* **YOUR TASK**
Each of the entries below should be written out exactly as it reads.

* **LISTED ENTRIES**
================

(** [_cycleCommitter()]; [txn] is the transaction identifier drawn for
    the squashed mutation.  Calling an unset [commitHandler] is a
    TypeError. *)
Definition _cycleCommitter (txn : N) (bd : BufferedDocument)
  : BufferedDocument * outcome :=
  match commits bd with
  | [] => (with_committerRunning false bd, Returned)
  | commit :: rest =>
      let bd := with_committerRunning true bd in
      let bd := with_commits rest bd in
      let squashed := Commit_squash (store bd) (LOCAL bd) commit txn in
      let bd := Document_stage squashed bd in
      if commitHandler bd
      then (with_inflight (inflight bd ++ [commit])
              (emit (CommitHandler squashed) bd), Returned)
      else (bd, Threw "this.commitHandler is not a function"%string)
  end.

(** [performCommits()] *)
Definition performCommits (txn : N) (bd : BufferedDocument)
  : BufferedDocument * outcome :=
  if negb (commitHandler bd)
  then (bd, Threw "No commitHandler configured for this BufferedDocument"%string)
  else if committerRunning bd
  then (bd, Returned)
  else _cycleCommitter txn bd.

(** [commit()] *)
Definition commit (txn : N) (bd : BufferedDocument)
  : BufferedDocument * outcome :=
  if (length (mutations bd) =? 0)%nat
  then (bd, Returned)
  else
    let bd := with_commits (commits bd ++ [Commit_new (mutations bd)]) bd in
    let bd := with_mutations [] bd in
    performCommits txn bd.

(** [responder.success], closed over [commit] *)
Definition responder_success (txn : N) (bd : BufferedDocument)
  : BufferedDocument * outcome :=
  _cycleCommitter txn (docResponder_success bd).

(** [responder.failure], closed over [commit] *)
Definition responder_failure (commit : Commit) (bd : BufferedDocument)
  : BufferedDocument :=
  let commit := mkCommit (Commit_mutations commit) (Commit_tries commit + 1) in
  let bd := if bool_decide (LOCAL bd <> None)
            then with_commits (commit :: commits bd) bd
            else bd in
  let bd := docResponder_failure bd in
  with_timers (timers bd + 1) (emit (SetTimeout 1000) bd).

(** [handleDocumentDeleted()] *)
Definition handleDocumentDeleted (bd : BufferedDocument)
  : BufferedDocument :=
  let bd := if bool_decide (LOCAL bd <> None) && onDelete bd
            then emit (OnDelete (LOCAL bd)) bd
            else bd in
  with_mutations [] (with_commits [] bd).

(** [rebase()] *)
Definition rebase (bd : BufferedDocument) : BufferedDocument :=
  let bd := if bool_decide (EDGE bd = None)
            then handleDocumentDeleted bd
            else bd in
  let oldLocal := LOCAL bd in
  let '(h, l) := fold_left (fun '(h, doc) commit => Commit_apply h doc commit)
                   (commits bd) (store bd, EDGE bd) in
  let '(h, l) := Mutation_applyAll h l (mutations bd) in
  let bd := with_LOCAL l (with_store h bd) in
  let bd := match oldLocal, LOCAL bd with
            | Some o, Some n => with_store (copy_rev (store bd) o n) bd
            | _, _ => bd
            end in
  let changed := negb (isEqual (store bd) (LOCAL bd) oldLocal) in
  if changed && onRebase bd
  then emit (OnRebase (LOCAL bd)) bd
  else bd.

================

* **RESULT**
(** [_cycleCommitter()]; [txn] is the transaction identifier drawn for
    the squashed mutation.  Calling an unset [commitHandler] is a
    TypeError. *)
Definition _cycleCommitter (txn : N) (bd : BufferedDocument)
  : BufferedDocument * outcome :=
  match commits bd with
  | [] => (with_committerRunning false bd, Returned)
  | commit :: rest =>
      let bd := with_committerRunning true bd in
      let bd := with_commits rest bd in
      let squashed := Commit_squash (store bd) (LOCAL bd) commit txn in
      let bd := Document_stage squashed bd in
      if commitHandler bd
      then (with_inflight (inflight bd ++ [commit])
              (emit (CommitHandler squashed) bd), Returned)
      else (bd, Threw "this.commitHandler is not a function"%string)
  end.

(** [performCommits()] *)
Definition performCommits (txn : N) (bd : BufferedDocument)
  : BufferedDocument * outcome :=
  if negb (commitHandler bd)
  then (bd, Threw "No commitHandler configured for this BufferedDocument"%string)
  else if committerRunning bd
  then (bd, Returned)
  else _cycleCommitter txn bd.

(** [commit()] *)
Definition commit (txn : N) (bd : BufferedDocument)
  : BufferedDocument * outcome :=
  if (length (mutations bd) =? 0)%nat
  then (bd, Returned)
  else
    let bd := with_commits (commits bd ++ [Commit_new (mutations bd)]) bd in
    let bd := with_mutations [] bd in
    performCommits txn bd.

(** [responder.success], closed over [commit] *)
Definition responder_success (txn : N) (bd : BufferedDocument)
  : BufferedDocument * outcome :=
  _cycleCommitter txn (docResponder_success bd).

(** [responder.failure], closed over [commit] *)
Definition responder_failure (commit : Commit) (bd : BufferedDocument)
  : BufferedDocument :=
  let commit := mkCommit (Commit_mutations commit) (Commit_tries commit + 1) in
  let bd := if bool_decide (LOCAL bd <> None)
            then with_commits (commit :: commits bd) bd
            else bd in
  let bd := docResponder_failure bd in
  with_timers (timers bd + 1) (emit (SetTimeout 1000) bd).

(** [handleDocumentDeleted()] *)
Definition handleDocumentDeleted (bd : BufferedDocument)
  : BufferedDocument :=
  let bd := if bool_decide (LOCAL bd <> None) && onDelete bd
            then emit (OnDelete (LOCAL bd)) bd
            else bd in
  with_mutations [] (with_commits [] bd).

(** [rebase()] *)
Definition rebase (bd : BufferedDocument) : BufferedDocument :=
  let bd := if bool_decide (EDGE bd = None)
            then handleDocumentDeleted bd
            else bd in
  let oldLocal := LOCAL bd in
  let '(h, l) := fold_left (fun '(h, doc) commit => Commit_apply h doc commit)
                   (commits bd) (store bd, EDGE bd) in
  let '(h, l) := Mutation_applyAll h l (mutations bd) in
  let bd := with_LOCAL l (with_store h bd) in
  let bd := match oldLocal, LOCAL bd with
            | Some o, Some n => with_store (copy_rev (store bd) o n) bd
            | _, _ => bd
            end in
  let changed := negb (isEqual (store bd) (LOCAL bd) oldLocal) in
  if changed && onRebase bd
  then emit (OnRebase (LOCAL bd)) bd
  else bd.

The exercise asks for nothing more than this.